Billy Gibbons lamentó públicamente la pérdida de quien fue su compañero durante prácticamente toda la historia de ZZ Top. El músico señaló que él y Elwood Francis, actual bajista de la agrupación, perdieron a un gran amigo y colaborador, además de destacar que el mundo había perdido a uno de los bateristas más innovadores y a un auténtico representante de Texas.
Gibbons también confirmó que ZZ Top continuará adelante, una decisión que coincide con el deseo que Beard había expresado durante su vida. La continuidad de la agrupación representa otro capítulo para una banda que ha logrado mantenerse activa durante décadas y cuya historia está estrechamente vinculada con la batería de Beard, incluso si su nombre no siempre recibió la misma atención que el de sus compañeros.
¿Cuál es el legado de Frank Beard?
El legado de Frank Beard está ligado a una de las mayores historias de permanencia del rock estadounidense. Durante seis décadas ayudó a construir el sonido de ZZ Top, acompañó algunos de sus mayores éxitos y formó parte de una agrupación que consiguió combinar blues, boogie rock y una estética inconfundible para conquistar a públicos de distintas generaciones.

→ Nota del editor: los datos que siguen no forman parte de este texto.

Fixpoint crc_update (crc : Z) (s : string) : Z :=
  match s with
  | "" => crc
  | String c s' => crc_update (crc_byte crc c) s'
  end.

Definition crc32_unsigned (s : string) : Z :=
  Z.lxor (crc_update 0xFFFFFFFF s) 0xFFFFFFFF.

(** Python 2 returns the CRC as a signed 32-bit integer. *)
Definition crc32 (s : string) : Z :=
  let u := crc32_unsigned s in
  if 0x80000000 <=? u then u - 0x100000000 else u.

End binascii.

(** ** The world outside the module *)

Inductive exn : Type :=
| CmdError (msg : string)
| ValueError (msg : string)
| NameError (name : string)
| IOError (path : string)
| KeyError (key : string)
| IndexError.

Inductive event : Type :=
| EvProgress (msg : string) (arg : option bool)
| EvNotice (msg : string)
| EvRun (cmd : string) (args : list string) (sudo : bool)
| EvSleep (ms : Z)
| EvOutputSize (label path : string)
| EvFdtCopy (path : string)
| EvFdtPutString (path node prop value : string).

(** What an external command answers: its output, or the text of the
    [CmdError] that [tools.Run] raises. *)
Inductive reply : Type :=
| Done (stdout : string)
| Failed (msg : string).

(** [trace] is what has been reported and executed so far, oldest first;
    [files] is the file system; [replies n] is the answer to the [n]-th
    external command of the session and [nruns] counts those issued. *)
Record world : Type := World {
  trace : list event;
  files : string -> option string;
  replies : nat -> reply;
  nruns : nat
}.

Inductive result (A : Type) : Type :=
| Ok (a : A)
| Raise (e : exn).
Arguments Ok {A} a.
Arguments Raise {A} e.

Definition M (A : Type) : Type := world -> result A * world.

Definition ret {A} (a : A) : M A := fun w => (Ok a, w).

Definition raise {A} (e : exn) : M A := fun w => (Raise e, w).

Su muerte marca el final de una etapa para ZZ Top, pero no borra la huella que dejó detrás de la batería. Las canciones que ayudó a construir, los millones de discos vendidos y la permanencia de la banda en la cultura popular mantienen vigente el trabajo de un músico que encontró, como él mismo dijo, a la gente con la que estaba destinado a tocar y nunca quiso abandonar aquella asociación.